Possibly they didn't want to muddy those waters. Yet in using the name Surface, Microsoft in fact reuses a name they used starting in 2007 to refer to a computer where you can interact with a touch screen that's on a tabletop, so to speak. (This has since been renamed to Microsoft PixelSense; you can speculate that the word surface hadn't really become associated strongly enough with that computing platform to cause marketplace confusion, who knows.)
Such digressions. In any event, as the article points out, Microsoft might have given us reason to need a new word that covers the ever-shrinking gap between tablet computers and laptop computers. Or maybe not. As fast as the industry moves, a term will emerge soon enough if it's needed.
* A term that I cannot find in the online OED for some reason.
** I also cannot find a definitive story as to how the term netbook came to be.
2 comments:
Didn't the netbook get its name because its primary purpose was to connect to the Internet? They had little or no storage, so there was no way to store much in the way of software or data. You could use services in the cloud if you wanted to do work, but mostly they were for web surfing and reading email.

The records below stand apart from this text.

Lemma PV_Attest_accepts now clock a p pubkeys bundles authorities :
  NoDup (run_ref <$> runs) → Forall (comes_from_run fs) runs → answers_runs fs runs source →
  VerifyPolicySignature (pv_policyEnvelope a) now (pv_options a) = nil_error →
  policy_keys (Payload (pv_policyEnvelope a)) (pv_kmsProviderOptions a) p pubkeys bundles authorities →
  Forall (λ r, signed_by (λ v, ∃ id, pubkeys !! id = Some v) (run_signers r)) runs →
  (now ≤ unix_nano (Expires p))%Z → pv_subjectDigests a ≠ [] → pv_collectionSource a = Some source →
  (∀ name step, Steps p !! name = Some step → runs_meet runs p (pv_subjectDigests a) name step) →
  ∃ a', PV_Attest st context_hashes now clock a = (a', nil_error) ∧
    vsum_VerificationResult (pv_summary a') = PassedVerificationResult ∧ passed_with_runs p (pv_stepResults a').
Proof.
  intros Hrefs Hruns Hsource Hsig [Hp Hpub Hus Hb Hta] Hsigned Hexp Hne Hsrc Hmeet.
  set (vopts := collection_options pubkeys bundles authorities).
  assert (∀ v, Some v ∈ verifiers (apply_verification_options vopts) ↔ ∃ id, pubkeys !! id = Some v) as Hv.
  { intros v. change (verifiers (apply_verification_options vopts)) with (Some <$> (range_map 0 pubkeys).*2).
    rw elem_of_some_fmap list_elem_of_fmap. split.
    - intros ([id v'] & -> & H%elem_of_range). by exists id.
    - intros [id H]. exists (id, v). split; [done|]. by apply elem_of_range. }
  assert (usable_options vopts) as Husable.
  { intros ov Hov. assert (∃ v, ov = Some v) as [v ->] by by apply list_elem_of_fmap in Hov as (v & -> & _); exists v.
    exists v. split; [done|]. apply Hv in Hov as [id H]. by apply (Hus id). }
  assert (Forall (λ r, known_signers vopts (run_signers r)) runs) as Hknown.
  { eapply Forall_impl; [exact Hsigned|]. intros r. apply signed_by_known; [done|]. intros v. apply Hv. }
  destruct (Policy_Verify_supplied p bundles (pv_subjectDigests a) _ _
    (runs_supply fs vopts runs (Some source) Hrefs Hruns Hknown Husable (nilable_answers _ _ _ Hsource) p bundles _ clock Hmeet)
    now [WithSubjectDigests (pv_subjectDigests a); WithVerifiedSource (Some (NewVerifiedSource clock (Some source) vopts))]
    (NewVerifiedSource clock (Some source) vopts)) as (s' & results & H & Hall); [|done..|by exists 0|].
  { unfold checkVerifyOpts. cbn. case_bool_decide as Hl; [by apply nil_length_inv in Hl|done]. }
  unfold PV_Attest. rw Hsig. cbn [nil_error wrap mbind res_bind]. rw Hp. cbn [wrap mbind res_bind].
  rw Hpub. cbn [wrap mbind res_bind]. rw Hb. cbn [wrap mbind res_bind]. rw Hta. cbn [wrap mbind res_bind].
  rw Hsrc. fold vopts. rw H. cbn [wrap]. cbn [pv_policyEnvelope].
  destruct (summary_ok now (pv_policyEnvelope a) results true) as [s Hs]. rw Hs. eexists. split; [done|].
  cbn [pv_summary pv_stepResults]. split; [by apply (summary_result _ _ _ _ _ _ Hs)|].
  intros name step Hstep. destruct (Hall name step Hstep) as (r & Hr & Hpass & Hc).
  exists r. split; [done|]. split; [done|]. intros c Hcin. destruct (Hc c Hcin) as (c0 & (run & Hrun & Hres) & ->).
  exists run. destruct Hres as (? & _ & ? & _). done.
Qed.
End attest.

(** C5: what runs sign, [Verify] accepts under a signed policy that expects it. A policy is
    signed, and verified with verifiers among which are those of its signers; a source
    answers as a memory source does into which the envelopes of successful runs were loaded,
    each under a reference of its own; each run is signed with keys that the policy names.
    If every step of the policy has a run with its name and one of the digests given, and
    all the runs with its name have the attestations it expects, a signer that is one of its
    functionaries, and materials that agree with the artifacts of the runs of the steps
    these come from, then before the policy expires [Verify] returns without an error, and
    every step has passed with the envelopes of its runs, whatever the schedules of the
    runs, the clocks and the orders of the maps.

    What it asks besides: the strings of a run's collection are valid UTF-8, since
    encoding/json replaces other bytes; each attestor is of a registered type and what it
    writes is read back by its factory's attestor with the same type, materials, products and
    JSON, though not the same unexported fields; encoding/json keeps to [JsonLaws]; SHA-256
    is linked; and the signature schemes accept what they have signed. The verifiers hold
    keys that are not certificates. *)
Theorem run_then_Verify `{CL : CryptoLib} `{TL : !TspLib} `{GI : GitoidLib} `{GL : GlobLib} `{FL : FulcioLib}
    `{RO : RangeOrder} `{SC : Scheduler} `{CK : Clock} {A S : Type} `{AO : AttestorOps A} `{RA : !Runnable A} `{RL : RegoLib}
    `{SS : !Sourcer A S} `{PJ : PolicyJson} `{SJ : StatementJson} `{CJ : CollectionJson} {st : kms_state}
    `{PV : !PolicyVerifyAttestor A S st} `{JL : !JsonLaws} `{SL : !SignatureLaws}
    (fs : factory_state A) (runs : list signed_run) (source : S) (wd : string) (rnd : nat → nat → bytes)
    (prnd : nat → bytes) (bodyType text : string) (ps : list Signer) (ts : list Timestamper) (pvs : list Verifier) (env : Envelope)
    (p : Policy) (pubkeys : gmap string Verifier) (bundles authorities : gmap string TrustBundle) (sets : list DigestSet) :
  let digests := sets ≫= λ set, (range_map 0 set).*2 in
  linked context_hashes →
  NoDup (run_ref <$> runs) → Forall (comes_from_run fs) runs → answers_runs fs runs source →
  Sign prnd bodyType (Ok text) [SignWithSigners (Some <$> ps); SignWithTimestampers ts] = Ok env →
  signed_by (λ v, v ∈ pvs) ps → Forall usable_verifier pvs →
  policy_keys st text ∅ p pubkeys bundles authorities →
  Forall (λ r, signed_by (λ v, ∃ id, pubkeys !! id = Some v) (run_signers r)) runs →
  (∀ ctx, (pv_now ctx ≤ unix_nano (Expires p))%Z) → digests ≠ [] →
  (∀ name step, Steps p !! name = Some step → runs_meet runs p digests name step) →
  ∃ vr, Verify (Ok wd) rnd env (Some <$> pvs) [VerifyWithSubjectDigests sets; VerifyWithCollectionSource (Some source)] =
      (vr, nil_error) ∧ passed_with_runs runs p (vr_StepResults vr).
Proof.
  intros digests Hlinked Hrefs Hruns Hsource Hsign Hps Hpvs Hkeys Hsigned Hexp Hne Hmeet.
  apply Sign_key_Forall2 in Hsign as (Hpay & Hpt & HF). unfold Verify.
  cbn [foldl VerifyWithSubjectDigests VerifyWithCollectionSource add_attestor_options vopt_attestorOptions vopt_runOptions
    vopt_signers vopt_verifyPolicySignatureOptions vopt_kmsProviderOptions app].
  match goal with |- context [verify_attestor _ _ ?o] => set (vo := o) end. set (a := verify_attestor _ _ vo).
  assert (∀ now clock, (now ≤ unix_nano (Expires p))%Z → ∃ a', PV_Attest st context_hashes now clock a = (a', nil_error) ∧
    vsum_VerificationResult (pv_summary a') = PassedVerificationResult ∧ passed_with_runs runs p (pv_stepResults a')) as Hatt.
  { intros now clock Hnow.
    apply (PV_Attest_accepts Hlinked fs runs source st now clock a p pubkeys bundles authorities); try done; [|by rw Hpay].
    apply (VerifyPolicySignature_signed _ ts ps); [by rw Hpay Hpt| |].
    - intros ov (v & -> & Hv)%list_elem_of_fmap. exists v. split; [done|]. by apply (proj1 (Forall_forall _ _) Hpvs).
    - apply (signed_by_known _ (λ v, v ∈ pvs)); [done| |done]. intros v Hv. by apply (list_elem_of_fmap_2 Some). }
  destruct (Run_verify wd rnd "policyverify" (pv_inject a)) as (ctx & s & e & Hctx & Hrun); [done|apply pv_run_type|apply pv_hooks| |].
  { intros ctx Hctx. cbv zeta. destruct (pv_attest a ctx) as [-> ->]. rw Hctx.
    destruct (Hatt (pv_now ctx) (pv_clock ctx) (Hexp ctx)) as (a' & -> & _).
    split; [done|]. split; [apply pv_exporter|apply pv_multi]. }
  change (verify_run_options a vo) with [RunWithInsecure true; RunWithAttestors [pv_inject a]]. rw Hrun.
  cbn [rr_Collection NewCollection coll_Attestations fmap list_fmap]. destruct (pv_attest a ctx) as [-> _]. rw Hctx.
  destruct (Hatt (pv_now ctx) (pv_clock ctx) (Hexp ctx)) as (a' & -> & Hpass & Hres).
  cbn [fst read_summary NewCollectionAttestation ca_Type ca_Attestation comp_Attestor]. rw pv_type.
  rw bool_decide_eq_true_2 //. cbn [type_assert]. rw pv_project_inject Hpass. rw bool_decide_eq_false_2; [|naive_solver].
  eexists. split; [done|]. exact Hres.
Qed.

(** * An instance of the laws

    Texts are framed: the length of a text in unary, then the text. *)
Module Framed.
Fixpoint unary (n : nat) : string := match n with 0 => "b" | S n => String "a" (unary n) end.
Fixpoint count (s : string) : nat * string :=
  match s with
  | EmptyString => (0, "")
  | String c s => if bool_decide (c = "a"%char) then (S (count s).1, (count s).2) else (0, s)
  end.
Definition frame (s : string) : string := unary (slen s) +:+ s.
Definition pack (l : list string) : string := foldr (λ s acc, frame s +:+ acc) "" l.
Fixpoint unpack_fuel (fuel : nat) (s : string) : list string :=
  match fuel, s with
  | S fuel, String _ _ =>
      let '(n, rest) := count s in take_str n rest :: unpack_fuel fuel (drop_str n rest)
  | _, _ => []
  end.
Definition unpack (s : string) : list string := unpack_fuel (slen s) s.

Lemma count_unary n s : count (unary n +:+ s) = (n, s).
Proof.
  induction n as [|n IH]; [done|].
  change (count (unary (S n) +:+ s)) with (S (count (unary n +:+ s)).1, (count (unary n +:+ s)).2). by rw IH.
Qed.
Lemma slen_unary n : slen (unary n) = S n.
Proof. induction n as [|n IH]; [done|]. cbn [unary String.length]. by rw IH. Qed.

Lemma unpack_pack_fuel l fuel : slen (pack l) ≤ fuel → unpack_fuel fuel (pack l) = l.
Proof.
  revert fuel; induction l as [|s l IH]; intros fuel Hf; [by destruct fuel|].
  cbn [pack foldr] in *. fold (pack l) in *. unfold frame in *. autorewrite with gostr in Hf. rw slen_unary in Hf.
  destruct fuel as [|fuel]; [lia|]. autorewrite with gostr.
  assert (∃ c t, unary (slen s) +:+ (s +:+ pack l) = String c t) as (c & t & Hc) by (destruct (slen s); by do 2 eexists).
  cbn [unpack_fuel]. rw Hc. rw -Hc count_unary take_str_app drop_str_app IH; [done|lia].
Qed.
Lemma unpack_pack l : unpack (pack l) = l.
Proof. by apply unpack_pack_fuel. Qed.

(** Numbers, by their bits. *)
Fixpoint bits (p : positive) : string :=
  match p with xH => "" | xO p => String "0" (bits p) | xI p => String "1" (bits p) end.
Fixpoint unbits (s : string) : positive :=
  match s with
  | EmptyString => xH
  | String c s => if bool_decide (c = "0"%char) then xO (unbits s) else xI (unbits s)
  end.
Lemma unbits_bits p : unbits (bits p) = p.
Proof. induction p as [p IH|p IH|]; cbn; [by rw IH..|done]. Qed.
Definition write_Z (z : Z) : string := bits (countable.encode z).
Definition read_Z (s : string) : Z := default 0%Z (countable.decode (unbits s)).
Lemma read_write_Z z : read_Z (write_Z z) = z.
Proof. unfold read_Z, write_Z. by rw unbits_bits decode_encode. Qed.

As to Apple "not succeeding" in having iPad becoming a generic name for tablet computers, I suspect that Apple lives in fear that such a thing might happen and that their trademark lawyers will go to some lengths to prevent it happening.
That's why I believe that "netbook" derives from "Internet" + "notebook." I believe the original impetus was in fact the One Laptop Per Child (OLPC) initiative, and it was a bit of a surprise that consumers so readily, if temporarily, took to netbooks.
I'm no trademark lawyer, but I hear the term "iPod" used generically for MP3 players, and it would not hurt Apple to have "iPad" function in a similar linguistic role for tablets. A term can retain trademark status as long as the owner is vigorous in defending the mark -- witness Xerox, which has reminded us for decades that "there are two R's in Xerox."